═════ Data to process

(** [execute(insert(self.UsersTable).values(user_data))] *)
Definition insert_user (user_data : User.data)
  : Session (Result.t User.data) :=
  fun db => (set_UsersTable (insert_row user_data (UsersTable db)) db,
             Returned (Result.dml _ 1)).

(** [execute(update(self.UsersTable).values(credential_data))]: no [where].
    The keys [groupid] and [pillaged_from] name no column of [users]; the
    statement does not compile when one is present. *)
Definition update_users (credential_data : CredentialData.t)
  : Session (Result.t User.data) :=
  fun db =>
    match CredentialData.groupid credential_data,
          CredentialData.pillaged_from credential_data with
    | None, None =>
        (set_UsersTable
           (update_all (CredentialData.set credential_data) (UsersTable db))
           db,
         Returned (Result.dml _ (List.length (UsersTable db))))
    | _, _ => (db, Raised CompileError)
    end.

(** [execute(insert(self.GroupRelationsTable).values(gr_data))] *)
Definition insert_group_relation (gr_data : Relation.data)
  : Session (Result.t Relation.data) :=
  fun db =>
    (set_GroupRelationsTable (insert_row gr_data (GroupRelationsTable db)) db,
     Returned (Result.dml _ 1)).

(** [execute(update(self.GroupRelationsTable).values(gr_data))]: no
    [where]. *)
Definition update_group_relations (gr_data : Relation.data)
  : Session (Result.t Relation.data) :=
  fun db =>
    (set_GroupRelationsTable
       (update_all (fun _ => gr_data) (GroupRelationsTable db)) db,
     Returned (Result.dml _ (List.length (GroupRelationsTable db)))).

(** [get_group_relations]; with neither argument [q] is never bound. *)
Definition get_group_relations (user_id group_id : option Z)
  : Session (list (row Relation.data)) :=
  fun db =>
    let relations := Query.select (GroupRelationsTable db) in
    if truthy_int user_id && truthy_int group_id then
      (db, Returned
             (Query.all
                (Query.filter relations
                   [fun r => sql_id_eq (id r) (of_int user_id);
                    fun r => sql_eq_int (Relation.target (cols r)) group_id])))
    else if truthy_int user_id then
      (db, Returned
             (Query.all
                (Query.filter relations
                   [fun r => sql_id_eq (id r) (of_int user_id)])))
    else if truthy_int group_id then
      (db, Returned
             (Query.all
                (Query.filter relations
                   [fun r => sql_eq_int (Relation.target (cols r)) group_id])))
    else (db, Raised UnboundLocalError).

(** [not user[3] and not user[4] and not user[5]] *)
Definition bare (user : row User.data) : bool :=
  negb (truthy_str (User.password (cols user)))
  && negb (truthy_str (User.credtype (cols user)))
  && negb (truthy (User.pillaged_from_computerid (cols user))).

(** The select of [add_credential]. *)
Definition matching_credentials (db : database)
    (domain username credtype : option string) : list (row User.data) :=
  Query.all
    (Query.filter (Query.select (UsersTable db))
       [fun u => sql_lower_eq (User.domain (cols u)) domain;
        fun u => sql_lower_eq (User.username (cols u)) username;
        fun u => sql_lower_eq (User.credtype (cols u)) credtype]).

(** The body of the update loop of [add_credential], run for each match;
    [user_rowid] is the variable the loop may rebind. *)
Definition complete_placeholder (credential_data : CredentialData.t)
    (group_id : option Z) (user : row User.data) (user_rowid : option Z)
  : Session (option Z) :=
  if bare user then
    res <- update_users credential_data ;;
    results <- first res ;;
    user_rowid <- getitem0 results ;;
    missing <- (if truthy_int group_id then
                  relations <- get_group_relations (Some user_rowid)
                                 group_id ;;
                  ret (Nat.eqb (List.length relations) 0)
                else ret false) ;;
    _ <- (if missing : bool then
            _ <- update_group_relations
                   (Relation.Data (Some user_rowid) group_id) ;;
            ret tt
          else ret tt) ;;
    ret (Some user_rowid)
  else ret user_rowid.

(** [add_credential] *)
Definition add_credential (db : database) (credtype : option string)
    (domain : string) (username password : option string)
    (group_id pillaged_from : option Z) : database * outcome (option Z) :=
  let domain := Some (normalize_domain domain) in
  let user_rowid : option Z := None in
  if truthy_int group_id && negb (is_group_valid db (of_int group_id)) then
    (db, Returned None)
  else
    (rejected <- (if truthy_int pillaged_from then
                    valid <- is_computer_valid (of_int pillaged_from) ;;
                    ret (negb valid)
                  else ret false) ;;
     if rejected : bool then ret None
     else
       fun db =>
         let credential_data :=
           CredentialData.Make credtype domain username password group_id
             pillaged_from in
         let results := matching_credentials db domain username credtype in
         match results with
         | [] =>
             let user_data :=
               User.Data domain username password credtype
                 (of_int pillaged_from) in
             (res <- insert_user user_data ;;
              results <- first res ;;
              user_rowid <- getitem0 results ;;
              _ <- (if truthy_int group_id then
                      _ <- insert_group_relation
                             (Relation.Data (Some user_rowid) group_id) ;;
                      ret tt
                    else ret tt) ;;
              ret (Some user_rowid)) db
         | _ =>
             for_each results (complete_placeholder credential_data group_id)
               user_rowid db
         end) db.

══════════

Until the last line is reached, keep transcribing the data exactly.

▶ [Solution to this exercise]
(** [execute(insert(self.UsersTable).values(user_data))] *)
Definition insert_user (user_data : User.data)
  : Session (Result.t User.data) :=
  fun db => (set_UsersTable (insert_row user_data (UsersTable db)) db,
             Returned (Result.dml _ 1)).

(** [execute(update(self.UsersTable).values(credential_data))]: no [where].
    The keys [groupid] and [pillaged_from] name no column of [users]; the
    statement does not compile when one is present. *)
Definition update_users (credential_data : CredentialData.t)
  : Session (Result.t User.data) :=
  fun db =>
    match CredentialData.groupid credential_data,
          CredentialData.pillaged_from credential_data with
    | None, None =>
        (set_UsersTable
           (update_all (CredentialData.set credential_data) (UsersTable db))
           db,
         Returned (Result.dml _ (List.length (UsersTable db))))
    | _, _ => (db, Raised CompileError)
    end.

(** [execute(insert(self.GroupRelationsTable).values(gr_data))] *)
Definition insert_group_relation (gr_data : Relation.data)
  : Session (Result.t Relation.data) :=
  fun db =>
    (set_GroupRelationsTable (insert_row gr_data (GroupRelationsTable db)) db,
     Returned (Result.dml _ 1)).

(** [execute(update(self.GroupRelationsTable).values(gr_data))]: no
    [where]. *)
Definition update_group_relations (gr_data : Relation.data)
  : Session (Result.t Relation.data) :=
  fun db =>
    (set_GroupRelationsTable
       (update_all (fun _ => gr_data) (GroupRelationsTable db)) db,
     Returned (Result.dml _ (List.length (GroupRelationsTable db)))).

(** [get_group_relations]; with neither argument [q] is never bound. *)
Definition get_group_relations (user_id group_id : option Z)
  : Session (list (row Relation.data)) :=
  fun db =>
    let relations := Query.select (GroupRelationsTable db) in
    if truthy_int user_id && truthy_int group_id then
      (db, Returned
             (Query.all
                (Query.filter relations
                   [fun r => sql_id_eq (id r) (of_int user_id);
                    fun r => sql_eq_int (Relation.target (cols r)) group_id])))
    else if truthy_int user_id then
      (db, Returned
             (Query.all
                (Query.filter relations
                   [fun r => sql_id_eq (id r) (of_int user_id)])))
    else if truthy_int group_id then
      (db, Returned
             (Query.all
                (Query.filter relations
                   [fun r => sql_eq_int (Relation.target (cols r)) group_id])))
    else (db, Raised UnboundLocalError).

(** [not user[3] and not user[4] and not user[5]] *)
Definition bare (user : row User.data) : bool :=
  negb (truthy_str (User.password (cols user)))
  && negb (truthy_str (User.credtype (cols user)))
  && negb (truthy (User.pillaged_from_computerid (cols user))).

(** The select of [add_credential]. *)
Definition matching_credentials (db : database)
    (domain username credtype : option string) : list (row User.data) :=
  Query.all
    (Query.filter (Query.select (UsersTable db))
       [fun u => sql_lower_eq (User.domain (cols u)) domain;
        fun u => sql_lower_eq (User.username (cols u)) username;
        fun u => sql_lower_eq (User.credtype (cols u)) credtype]).

(** The body of the update loop of [add_credential], run for each match;
    [user_rowid] is the variable the loop may rebind. *)
Definition complete_placeholder (credential_data : CredentialData.t)
    (group_id : option Z) (user : row User.data) (user_rowid : option Z)
  : Session (option Z) :=
  if bare user then
    res <- update_users credential_data ;;
    results <- first res ;;
    user_rowid <- getitem0 results ;;
    missing <- (if truthy_int group_id then
                  relations <- get_group_relations (Some user_rowid)
                                 group_id ;;
                  ret (Nat.eqb (List.length relations) 0)
                else ret false) ;;
    _ <- (if missing : bool then
            _ <- update_group_relations
                   (Relation.Data (Some user_rowid) group_id) ;;
            ret tt
          else ret tt) ;;
    ret (Some user_rowid)
  else ret user_rowid.

(** [add_credential] *)
Definition add_credential (db : database) (credtype : option string)
    (domain : string) (username password : option string)
    (group_id pillaged_from : option Z) : database * outcome (option Z) :=
  let domain := Some (normalize_domain domain) in
  let user_rowid : option Z := None in
  if truthy_int group_id && negb (is_group_valid db (of_int group_id)) then
    (db, Returned None)
  else
    (rejected <- (if truthy_int pillaged_from then
                    valid <- is_computer_valid (of_int pillaged_from) ;;
                    ret (negb valid)
                  else ret false) ;;
     if rejected : bool then ret None
     else
       fun db =>
         let credential_data :=
           CredentialData.Make credtype domain username password group_id
             pillaged_from in
         let results := matching_credentials db domain username credtype in
         match results with
         | [] =>
             let user_data :=
               User.Data domain username password credtype
                 (of_int pillaged_from) in
             (res <- insert_user user_data ;;
              results <- first res ;;
              user_rowid <- getitem0 results ;;
              _ <- (if truthy_int group_id then
                      _ <- insert_group_relation
                             (Relation.Data (Some user_rowid) group_id) ;;
                      ret tt
                    else ret tt) ;;
              ret (Some user_rowid)) db
         | _ =>
             for_each results (complete_placeholder credential_data group_id)
               user_rowid db
         end) db.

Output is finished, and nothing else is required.